Collected data entries:

....

(** * Dependency broker (src/src/broker.js): resolution order and lifecycle

    A shallow embedding of the [Broker] class: the registries of singletons,
    actions and services, the dependency resolution ([sortSingletons],
    [sortActions] and their inner [getDependencies]), the lazy instantiation
    ([startSingletons], [startActions]) and the service lifecycle
    ([startService], [stopService]).

    JavaScript objects used as maps are [gmap string _]; arrays and the
    insertion-ordered [Set] are lists; exceptions are the [Throw] results of
    a small state-and-exception monad in which the broker state survives a
    throw, as a mutated object does.

    What the embedding takes for granted:
    - component and service names are strings, none of them the name of a
      property that a plain object inherits ([constructor], [toString]), and
      none a lodash path ([a.b], [a[0]]): [o[name]] and [set(o, name, v)]
      read and write the own property [name];
    - [Object.entries] and [Object.keys] enumerate a registry in the order of
      the map, not in insertion order; no theorem depends on that order;
    - the user's routines (start, stop, compose, handlers) do not call the
      broker; what they return may depend on the calls made so far;
    - a method runs to completion before the next one starts: an [await] is
      sequenced like a call, and calls interleaved at an [await] are not
      modelled. *)

From stdpp Require Import gmap strings list fin_maps relations.
From Stdlib Require Import ZArith Ascii.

....

- _Task instructions_: Up to and including the last line above, starting with the line that contains "none a lodash", return each line exactly and nothing else.

- _Reply_:
      none a lodash path ([a.b], [a[0]]): [o[name]] and [set(o, name, v)]
      read and write the own property [name];
    - [Object.entries] and [Object.keys] enumerate a registry in the order of
      the map, not in insertion order; no theorem depends on that order;
    - the user's routines (start, stop, compose, handlers) do not call the
      broker; what they return may depend on the calls made so far;
    - a method runs to completion before the next one starts: an [await] is
      sequenced like a call, and calls interleaved at an [await] are not
      modelled. *)

From stdpp Require Import gmap strings list fin_maps relations.
From Stdlib Require Import ZArith Ascii.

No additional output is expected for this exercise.